Daily Dose: Cecile Believe, “Last Thing He Said to Me in Person”
Photo by Zoe Chait
Daily Dose is your daily source for the song you absolutely, positively need to hear every day. Curated by the Paste Music Team.
Tuesday, electropop artist Cecile Believe announced her debut EP Made In Heaven. It is, by no means, Caila Thompson-Hannant’s first time recording a debut release. Formerly known as Mozart’s Sister, Thompson-Hannant was toying around with ideas made famous by the PC Music collective way back in 2011. She released two albums on career-making labels, 2014’s Being via Asthmatic Kitty and 2017’s Field of Love via Arbutus.

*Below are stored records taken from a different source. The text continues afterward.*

(** C5, as the code has it.  On doubles the pairwise force on [pi] from
    [pj] is the negation of the one on [pj] from [pi], component by
    component (a zero may differ in sign), whenever the products
    [G * m_i * m_j] and [k * q_i * q_j] come out the same with the two
    particles exchanged, as they do for equal masses and equal charges.
    The pairwise force of two particles of different ids at a distance
    [d] that is not below 0.1 is, along each axis, the separation over [d]
    times [G * m_i * m_j / d^2], plus the separation over [d] times
    [- (k * q_i * q_j / d^2)] times the level factor, added in this order
    to 0. *)
Theorem pairwise_force_negation_binary64 :
  forall (config : Binary64.PhysicsConfig) (pi pj : Binary64.Particle),
    (Binary64.gravitationalConstant config * Binary64.mass pi
     * Binary64.mass pj
     = Binary64.gravitationalConstant config * Binary64.mass pj
       * Binary64.mass pi)%float ->
    (Binary64.couplingStrength config * Binary64.charge pi
     * Binary64.charge pj
     = Binary64.couplingStrength config * Binary64.charge pj
       * Binary64.charge pi)%float ->
    negatedVec (Binary64.pairwiseForce config pi pj)
               (Binary64.pairwiseForce config pj pi)
    /\ (Binary64.id pi <> Binary64.id pj ->
        let dx := (Binary64.c0 (Binary64.position pj)
                   - Binary64.c0 (Binary64.position pi))%float in
        let dy := (Binary64.c1 (Binary64.position pj)
                   - Binary64.c1 (Binary64.position pi))%float in
        let dz := (Binary64.c2 (Binary64.position pj)
                   - Binary64.c2 (Binary64.position pi))%float in
        let d := PrimFloat.sqrt (dx * dx + dy * dy + dz * dz)%float in
        PrimFloat.ltb d 0.1%float = false ->
        let grav :=
          (Binary64.gravitationalConstant config * Binary64.mass pi
           * Binary64.mass pj / (d * d))%float in
        let levelDiff :=
          PrimFloat.abs (Binary64.holarchyLevel pi
                         - Binary64.holarchyLevel pj)%float in
        let factor :=
          if PrimFloat.eqb levelDiff 0%float then 1%float
          else (0.5 / (1 + levelDiff))%float in
        let coulomb :=
          (- (Binary64.couplingStrength config * Binary64.charge pi
              * Binary64.charge pj / (d * d)) * factor)%float in
        Binary64.pairwiseForce config pi pj
        = Binary64.V3
            (0 + dx * (1 / d) * grav + dx * (1 / d) * coulomb)%float
            (0 + dy * (1 / d) * grav + dy * (1 / d) * coulomb)%float
            (0 + dz * (1 / d) * grav + dz * (1 / d) * coulomb)%float).
Proof.
  intros config pi pj Hm Hq. split.
  - unfold Binary64.pairwiseForce, Binary64.interaction.
    rewrite (String.eqb_sym (Binary64.id pj) (Binary64.id pi)).
    destruct (String.eqb (Binary64.id pi) (Binary64.id pj));
      [apply vzero_negated |].
    rewrite (vec3Length_negated (Binary64.position pi)
                                (Binary64.position pj)).
    destruct (PrimFloat.ltb _ _); [apply vzero_negated |].
    rewrite Hm, Hq.
    rewrite (abs_negated _ _ (sub_negated (Binary64.holarchyLevel pi)
                                          (Binary64.holarchyLevel pj))).
    apply vec3Add_negated; [apply vec3Add_negated |].
    + apply vzero_negated.
    + apply vec3Scale_negated, vec3Normalize_negated.
    + apply vec3Scale_negated, vec3Normalize_negated.
  - intros Hid dx dy dz d Hfar grav levelDiff factor coulomb.
    unfold Binary64.pairwiseForce, Binary64.interaction.
    destruct (String.eqb_spec (Binary64.id pj) (Binary64.id pi)) as [E | _];
      [exfalso; apply Hid; symmetry; exact E |].
    unfold Binary64.vec3Normalize.
    change (Binary64.vec3Length
              (Binary64.vec3Sub (Binary64.position pj)
                                (Binary64.position pi)))
      with d.
    rewrite Hfar, (apart_not_zero d Hfar).
    reflexivity.
Qed.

Despite her forward-thinking take on pop, Thompson-Hannant’s project never found the success and cult following that artists like Kero Kero Bonito and Hannah Diamond would find in the late 2010s. Undeniably talented and effusively prolific, Thompson-Hannant found her way into the embrace of Scottish producer Sophie, who was preparing to record her definitive debut album Oil of Every Pearl’s Un-Insides. Sophie was also preparing to come out as transgender to the public. Thompson-Hannant hopped on as backing vocals for Sophie’s “It’s Okay To Cry,” a gorgeous ‘80s prom-worthy song in the vein of Cyndi Lauper’s “Time After Time” that featured both Sophie’s physical image and Sophie’s real voice for the first time.
Thompson-Hannant later co-wrote several songs on Oil of Every Pearl’s Un-Insides, with her vocals featured solely on many tracks, including self-realization anthem “Immaterial,” and an ode to the gender-confirming power of Photoshop and digital spaces on “Faceshopping.” The album spurned much discussion of the realization of gender through recording technology, thanks in part to Thompson-Hannant’s crisp, emotive voice and excellent control.

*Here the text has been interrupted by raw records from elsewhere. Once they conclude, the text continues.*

Lemma FastAlloc_string_gives_its_block_back_witness :
  ∃ s h,
    FastAlloc_appends String_ctor ["a"; "b"]%char (start 4096) = Ok (s, h)
    ∧ (∃ h', dtor s h = Ok (tt, h') ∧ fa h' = fa (start 4096))
    ∧ (∃ h', Clear s h = Ok (String_ctor, h') ∧ fa h' = fa (start 4096)).
Proof.
  apply (FastAlloc_string_gives_its_block_back 4096 ["a"; "b"]%char).
  - lia.
  - simpl. lia.
Defined.

Lemma set_hdr_back (a : FastArena.t) (hs : list Z) :
  FastArena.set_hdr (FastArena.set_hdr a hs) (FastArena.hdr a) = a.
Proof. by destruct a. Qed.

(** X22. The copy constructor of Plain_FastAlloc takes a block of the arena
    for the copy, also when the source is empty: it throws [bad_alloc]
    when no block is free; otherwise the copy has a block of its own and
    holds the characters of the source, the source holds its own, both
    counters go up by one, and destroying the copy gives the arena back
    as it was. *)
Theorem FastAlloc_copy_takes_a_block (h : heap) (s : String) (cs : list ascii) :
  FastAlloc_holds h s cs → len_ s ≤ FastArena.n_ (fa h) →
  (FastArena.exhausted (fa h) → copy_ctor s h = bad_alloc)
  ∧ (¬ FastArena.exhausted (fa h) →
     ∃ s2 h2,
       copy_ctor s h = Ok (s2, h2)
       ∧ buf_ s2 ≠ 0%Z ∧ buf_ s2 ≠ buf_ s
       ∧ FastAlloc_holds h2 s2 cs ∧ FastAlloc_holds h2 s cs
       ∧ nCopies h2 = (nCopies h + 1)%Z ∧ nAllocs h2 = (nAllocs h + 1)%Z
       ∧ ∃ h3, dtor s2 h2 = Ok (tt, h3) ∧ fa h3 = fa h
               ∧ FastAlloc_holds h3 s cs).
Proof.
  intros Hh Hcap. pose proof Hh as (Hwf & Hu & Hul & Hblk).
  destruct (Allocate_outcome (fa h) (len_ s) Hwf) as [Hthrow Hok].
  split.
  - intros Hex. unfold copy_ctor, bind at 1, Allocate.
    by rewrite (proj2 Hthrow (or_intror Hex)).
  - intros Hnex.
    destruct Hok as (i' & Hi' & Hfree & HA & Huse'); [intros [?|?]; [lia|done]|].
    set (a := fa h) in *.
    set (a' := FastArena.set_hdr a (<[i' := 1%Z]> (FastArena.hdr a))) in *.
    set (p := FastArena.payload a i') in *.
    assert (Hwf' : FastArena.wf a').
    { apply set_hdr_wf; [done | by rewrite length_insert]. }
    assert (Hpnz : p ≠ 0%Z) by (by destruct (payload_in_range a i' Hwf Hi')).
    assert (Hbp : buf_ s ≠ p).
    { destruct Hblk as [[-> _]|(i & arr & Hi & Hb & Hiuse & _)]; [done|].
      rewrite Hb. intros E. apply payload_inj in E. subst i.
      destruct Hiuse as (x & Hx & Hxnz).
      unfold FastArena.is_free in Hfree. congruence. }
    set (h1 := set_blocks (set_fa h a')
                 (<[p := replicate (FastArena.n_ a') Uninit]> (blocks h))).
    assert (Hcpy : ∃ r, memcpy_at p (buf_ s) (used_ s) h1
                        = Ok (tt, set_blocks h1 (<[p := r]> (blocks h)))
                        ∧ length r = FastArena.n_ a
                        ∧ take (used_ s) r = Char <$> cs).
    { destruct (decide (used_ s = 0)) as [Hu0|Hu0].
      - exists (replicate (FastArena.n_ a) Uninit).
        unfold memcpy_at. rewrite decide_True by done.
        split_and!; [| by rewrite length_replicate |].
        + reflexivity.
        + rewrite Hu0. destruct cs; [done | simpl in *; lia].
      - destruct Hblk as [[_ Hl0]|(i & arr & Hi & Hb & Hiuse & Harr & Hla & Htake)];
          [lia|].
        exists (take (used_ s) arr ++ replicate (FastArena.n_ a - used_ s) Uninit).
        split_and!.
        + erewrite memcpy_at_run;
            [ | simpl; apply lookup_insert_eq
              | simpl; rewrite lookup_insert_ne by done; exact Harr
              | apply memcpy_fresh; simpl; fold a; lia
              | done ].
          unfold h1, set_blocks. cbn [fa blocks nCopies nAllocs set_fa].
          by rewrite insert_insert_eq.
        + rewrite length_app, length_take, length_replicate. lia.
        + rewrite take_app_le by (rewrite length_take; lia).
          by rewrite take_take, Nat.min_id. }
    destruct Hcpy as (r & Hcpy & Hlr & Htr).
    set (h2 := set_nAllocs
                 (set_nCopies (set_blocks h1 (<[p := r]> (blocks h)))
                    (nCopies h + 1)) (nAllocs h + 1)).
    assert (Hrun : copy_ctor s h = Ok (mkString p (len_ s) (used_ s), h2)).
    { unfold copy_ctor, bind at 1, Allocate. fold a. rewrite HA. fold a' p h1.
      unfold bind at 1. rewrite Hcpy. reflexivity. }
    assert (Hsrc : ∀ hh, fa hh = a ∨ fa hh = a' →
                   (∀ q, q ≠ p → blocks hh !! q = blocks h !! q) →
                   FastAlloc_holds hh s cs).
    { intros hh Hfa Hbl. split_and!; [by destruct Hfa as [->| ->] | done | done |].
      destruct Hblk as [?|(i & arr & Hi & Hb & Hiuse & Harr & Hla & Htake)];
        [by left|].
      right. exists i, arr.
      assert (Hii' : i ≠ i').
      { intros ->. by rewrite Hb in Hbp. }
      split_and!; [done | | | | done | done].
      - by destruct Hfa as [->| ->].
      - destruct Hfa as [->| ->]; [done|].
        destruct Hiuse as (x & Hx & Hxnz). exists x. split; [|done].
        cbn [FastArena.hdr FastArena.set_hdr a'].
        by rewrite list_lookup_insert_ne.
      - by rewrite Hbl. }
    eexists _, h2. split; [exact Hrun|]. cbn [buf_].
    split_and!; [done | done | | | done | done |].
    + split_and!; [done | done | done |]. right. exists i', r.
      split_and!; [done | done | done | | simpl; lia | done].
      simpl. by rewrite lookup_insert_eq.
    + apply Hsrc; [by right|]. intros q Hq. simpl.
      by rewrite lookup_insert_ne.
    + pose proof (FastAlloc_Deallocate_payload h2 i' Hwf' Hi') as HD.
      eexists. split; [exact HD|]. split.
      * cbn [fa set_blocks set_fa h2 h1 set_nAllocs set_nCopies].
        cbn [FastArena.hdr FastArena.set_hdr a'].
        rewrite alter_free_block by done. apply set_hdr_back.
      * apply Hsrc.
        -- left. cbn [fa set_blocks set_fa h2 h1 set_nAllocs set_nCopies].
           cbn [FastArena.hdr FastArena.set_hdr a'].
           rewrite alter_free_block by done. apply set_hdr_back.
        -- intros q Hq. simpl.
           rewrite lookup_delete_ne, lookup_insert_ne by done. done.
Qed.

Lemma FastAlloc_copy_takes_a_block_witness :
  (FastArena.exhausted (fa (start 4096)) → copy_ctor String_ctor (start 4096) = bad_alloc)
  ∧ (¬ FastArena.exhausted (fa (start 4096)) →
     ∃ s2 h2,
       copy_ctor String_ctor (start 4096) = Ok (s2, h2)
       ∧ buf_ s2 ≠ 0%Z ∧ buf_ s2 ≠ buf_ String_ctor
       ∧ FastAlloc_holds h2 s2 [] ∧ FastAlloc_holds h2 String_ctor []
       ∧ nCopies h2 = (nCopies (start 4096) + 1)%Z
       ∧ nAllocs h2 = (nAllocs (start 4096) + 1)%Z
       ∧ ∃ h3, dtor s2 h2 = Ok (tt, h3) ∧ fa h3 = fa (start 4096)
               ∧ FastAlloc_holds h3 String_ctor []).
Proof.
  apply (FastAlloc_copy_takes_a_block (start 4096) String_ctor []).
  - apply FastAlloc_start_holds. lia.
  - simpl. lia.
Defined.

(** *** Plain_FastAlloc: several strings in the arena *)

Lemma alone_owned (h : heap) (s : String) : alone h s ↔ owned h [buf_ s].
Proof.
  split; intros Hal j Hj; rewrite (Hal j Hj); f_equal;
    repeat case_decide; try done; set_unfold; naive_solver.
Qed.

Lemma in_cons_swap (x a b : Z) (ps : list Z) :
  x ≠ a → x ≠ b →
  (if decide (x ∈ a :: ps) then 1%Z else 0%Z)
  = (if decide (x ∈ b :: ps) then 1%Z else 0%Z).
Proof.
  intros Ha Hb. repeat case_decide; try done; set_unfold; naive_solver.
Qed.

Lemma in_cons_drop (x a : Z) (ps : list Z) :
  x ≠ a →
  (if decide (x ∈ a :: ps) then 1%Z else 0%Z)
  = (if decide (x ∈ ps) then 1%Z else 0%Z).
Proof.
  intros Ha. repeat case_decide; try done; set_unfold; naive_solver.
Qed.

Lemma owned_free (h : heap) (ps : list Z) (j : nat) :
  owned h ps → j < FastArena.size → FastArena.is_free (fa h) j →
  FastArena.payload (fa h) j ∉ ps.
Proof.
  intros Hown Hj Hfree Hin. unfold FastArena.is_free in Hfree.
  rewrite (Hown j Hj), decide_True in Hfree by done. discriminate.
Qed.

(** Two strings leave 98 blocks free. *)
Lemma owned_not_exhausted (h : heap) (ps : list Z) :
  owned h ps → length ps ≤ 2 → ¬ FastArena.exhausted (fa h).
Proof.
  intros Hown Hlen Hex.
  assert (Hin : ∀ j, j < 3 → FastArena.payload (fa h) j ∈ ps).
  { intros j Hj.
    assert (Hj' : j < FastArena.size) by (unfold FastArena.size; lia).
    destruct (Hex j Hj') as (x & Hx & Hnz). rewrite (Hown j Hj') in Hx.
    case_decide; [done|]. by injection Hx as <-. }
  pose proof (Hin 0 ltac:(lia)) as H0. pose proof (Hin 1 ltac:(lia)) as H1.
  pose proof (Hin 2 ltac:(lia)) as H2.
  pose proof (payload_inj (fa h) 0 1). pose proof (payload_inj (fa h) 0 2).
  pose proof (payload_inj (fa h) 1 2).
  destruct ps as [|a [|b [|? ?]]]; cbn in Hlen; [| | |lia];
    set_unfold; naive_solver lia.
Qed.

Lemma memcpy_at_frame (dst src : Z) (n : nat) (h h' : heap) (u : unit) :
  memcpy_at dst src n h = Ok (u, h') →
  fa h' = fa h ∧ nCopies h' = nCopies h ∧ nAllocs h' = nAllocs h
  ∧ ∀ q, q ≠ dst → blocks h' !! q = blocks h !! q.
Proof.
  unfold memcpy_at. case_decide; [by intros [= _ <-]|]. intros Hrun.
  apply bind_Ok in Hrun as (d & h1 & Hd & Hrun).
  apply bind_Ok in Hrun as (s & h2 & Hs & Hrun).
  apply bind_Ok in Hrun as (r & h3 & Hr & Hrun).
  unfold chars_at in Hd, Hs.
  destruct (blocks h !! dst); [|done]. injection Hd as _ <-.
  destruct (blocks h !! src); [|done]. injection Hs as _ <-.
  unfold defined in Hr. destruct (memcpy _ _ _); [|done]. injection Hr as _ <-.
  unfold set_chars in Hrun. destruct (blocks h !! dst); [|done].
  injection Hrun as _ <-. split_and!; [done..|].
  intros q Hq. cbn. by rewrite lookup_insert_ne.
Qed.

Around this time, Thompson-Hannant changed her Twitter name from Mozart’s Sister to Cecile Believe, and recorded backing vocals on Kero Kero Bonito’s TOTEP. Sophie was able to reinvent herself and create new life on Oil—now Thompson-Hannant gets to do that, too.
Pulsing with a surging R&B 808s, “Last Thing He Said to Me in Person” overflows with Cecile Believe’s sonorous falsetto and an honest, epiphanic chorus: “Welcome to America / Thought you might be different / But you’re fucked up just like the rest of us.” It’s langourous, like a romantic and sweaty summer evening. It’s gentle, a reminder of life’s natural zest amid unbelievable turmoil, clear-eyed and staunch in its dedication to zealous positivity. Instead of blending genres, it seems largely unfettered by the pinnings of categorization. The composition of “Last Thing He Said to Me in Person” could be presented in no other way, creating truth from pushing sonic boundaries.